私は今の職場に就職して4年目になります。昨年は「サブトレーナー」という役職もいただき、この1年間は自分の業務と折り合いをつけながら、後輩スタッフに仕事を教えたり、サポートをしてきました。私が働いている職場のスタッフは、ほとんどが障がい者です。そういう意味では一般的な会社とはずいぶん異なっているように思えます。しかし、会社で仕事をする、という行為そのものは他の会社とはそんなに変わらないのではないか、と思うようになりました。
本書では「ほめる技術」をテーマにしたマンガです。部下の育成や人間関係に悩んだ7人の登場人物に対し、行動科学を熟知したある女性が1人ずつアドバイスしていく、という構成になっています。
ただ闇雲にスタッフをほめるという内容ではありません。
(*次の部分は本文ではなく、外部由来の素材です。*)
Lemma known_done t task :
  task ∈ tasks t -> done_tx task.1 ∈ (fun task => done_tx task.1) <$> tasks t.
Proof. intros Hin. by apply (list_elem_of_fmap_2 (fun task => done_tx task.1)). Qed.

(** A step of the handler of [req]. *)
Lemma inv_framed t s req room b' p' :
  thread_inv t -> worker (bridge t) = Some s -> (req, room) ∈ tasks t -> framed req s (bridge t) b' ->
  pc_inv b' (tasks t) p' -> task_ok b' (req, room) -> thread_inv (goto p' b' t).
Proof.
  intros Hinv Hs Hin [[Hus Hud] (s' & Hs' & Hq') Hqs] Hpc Hok.
  pose proof Hinv as [Hn1 Hn2 _ _ Hqueue Htasks].
  apply inv_pc_bridge; [done| | |done| |].
  - intros sid Hi. destruct (decide (sid = stream_tx req)) as [->|Hne].
    + right. exact (known_stream t _ Hin).
    + left. rewrite <- Hus; [done|]. csimpl. set_solver.
  - intros did Hi. destruct (decide (did = done_tx req)) as [->|Hne].
    + right. exact (known_done t _ Hin).
    + left. rewrite <- Hud; [done|]. csimpl. set_solver.
  - intros s1 Hs1. assert (s1 = s') as -> by congruence. rewrite Hq'.
    specialize (Hqueue s Hs). rewrite Forall_forall in *. intros req' Hr.
    destruct (Hqueue req' Hr) as (room' & Hin' & Hst). exists room'. by rewrite Hqs.
  - rewrite Forall_forall in *. intros task Htask.
    destruct (decide (stream_tx task.1 = stream_tx req)) as [Heq|Hne].
    + by rewrite (NoDup_fmap_key _ _ _ _ Hn1 Htask Hin Heq).
    + intros Hd. rewrite Hus by (csimpl; set_solver). apply (Htasks task Htask).
      rewrite <- Hud; [done|]. csimpl. rewrite list_elem_of_singleton. intros Heq.
      apply Hne. by rewrite (NoDup_fmap_key _ _ _ _ Hn2 Htask Hin Heq).
Qed.
Lemma send_step_inv reqs i room s s' :
  (forall m v, no_recv (php m v)) ->
  sys_inv reqs s -> step (SSend i room) s = Some s' -> sys_inv reqs s'.
Proof.
  intros Hphp Hinv Hstep. pose proof Hinv as [Hacc Hst Hth Hcalls Hnm].
  apply send_Some in Hstep as (sup & req & Hi & Hph & He & [->|(n & t & t' & Ht & Hs & ->)]).
  - assert (forall sid, sent_stream s sid -> sent_stream (set_exec (<[i:=CallFailed]> (exec s)) s) sid) as Hsent.
    { intros sid. apply sent_stream_mono; [done|]. intros j sup' req' n did Hj Hp He'. left.
      split; [done|]. simpl. rewrite list_lookup_insert_ne; [done|]. intros ->. congruence. }
    split; simpl; [done|done| | |done].
    + intros n t Ht. destruct (Hth n t Ht). split; [done|]. by apply (threads_mono s).
    + intros j c [(<- & <- & _)|[_ Hj]]%list_lookup_insert_Some; [by exists sup, req|by apply Hcalls].
  - match goal with |- sys_inv _ ?s2 => set (s' := s2) end.
    destruct (Hth n t Ht) as [Hti Hk].
    pose proof (thread_step_tasks php _ t t' Hs) as Htasks. simpl in Htasks.
    assert (i < length (exec s)) as Hlen by (by eapply lookup_lt_Some).
    assert (forall sid, sent_stream s sid -> sent_stream s' sid) as Hsent.
    { intros sid. apply sent_stream_mono; [done|]. intros j sup' req' m did Hj Hp He'. left.
      split; [done|]. simpl. rewrite list_lookup_insert_ne; [done|]. intros ->. congruence. }
    split; simpl; [done|done| | |].
    + intros m tm [[<- <-]|[_ Hm]]%lookup_insert_Some.
      * split.
        -- eapply (thread_step_inv php Hphp _ t); [done|by eapply send_fresh|exact Hs].
        -- rewrite Htasks. apply Forall_app. split.
           ++ by apply (threads_mono s); [simpl; lia|..].
           ++ apply Forall_singleton. split; [simpl; lia|]. right. exists i, sup, req, n, (next_done s).
              split_and!; [done..|]. simpl. by rewrite list_lookup_insert_eq.
      * destruct (Hth m tm Hm). split; [done|]. by apply (threads_mono s); [simpl; lia|..].
    + subst s'. intros j c [(<- & <- & _)|[Hne Hj]]%list_lookup_insert_Some; simpl.
      * exists sup, req, t', room. rewrite lookup_insert_eq. split_and!; [done..|].
        rewrite Htasks. apply elem_of_app. right. by left.
      * specialize (Hcalls j c Hj). destruct c as [|m did|]; simpl in *; [done| |done].
        destruct Hcalls as (sup' & req' & tm & room' & Hj' & Hp' & Hm & Hin).
        destruct (decide (m = n)) as [->|Hnm'].
        -- exists sup', req', t', room'. rewrite lookup_insert_eq. split_and!; [done..|].
           assert (tm = t) as -> by congruence. rewrite Htasks. apply elem_of_app. by left.
        -- exists sup', req', tm, room'. by rewrite lookup_insert_ne.
    + intros m tm [[<- <-]|[_ Hm]]%lookup_insert_Some; by eapply Hnm.
Qed.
本書に書かれていた内容で、私がつかんだポイントは以下の2つです。
・具体的な行動だけに焦点を当てる。
・ほめる時はどういう行動がよかったのか伝える。
という点です。
一言でいうと、ほめる対象にわかりやすく伝えるということです。
後輩や部下に対して、
「しっかりやれよ」
とか
「ちゃんとやれよ」
とか、ついつい言ってしまいますよね。でも言われた側からすると、何がしっかりで何がちゃんとなのか、わかっていないと本書では主張しています。そこで相手にわかりやすく伝えるコツが必要になってくるわけです。「何がしっかりで、何がちゃんとなのか」そういう事をわかりやすく伝えることができれば、指示された方も、指示内容を正しく理解して仕事をすることができます。そしてその行為の結果を、上司や先輩が「ほめる」そういうプロセスが重要です。
7人の登場人物に合わせて、マンガの中身も「Chapter1」から「Chapter7」に分かれていて、それぞれが完結しているので、テンポよく読み進めることができました。業務でよくありそうな、具体的な事例も取り上げられていて、明日から即実践できそうなこともありました。
仕事を進めていく上で、コミュニケーションは重要です。当然お金をいただいたて仕事しているのだからしっかりやるのは当たり前ですが、仕事をしているスタッフには給料というわかりやすい対価だけでなく、仕事を通じてそれぞれの目標や願いを達成することができれば、もっと仕事って面白くなると思うんですよね。そんな時に、「ほめる」というコミュニケーションをうまく取り入れることができれば、ただ単純に「お金のため」とか、「お客様のため」とかだけでなく、「自分のため」に働くことができるのではないでしょうか。
シンプルに「ほめる」ということをテーマにした本書ですが、読み終えてみると、仕事をスムーズに進めていくコツのような物が学べたような気がします。部下や後輩の育成に悩んでいるビジネスパーソンにとって、本書はおすすめできる一冊です。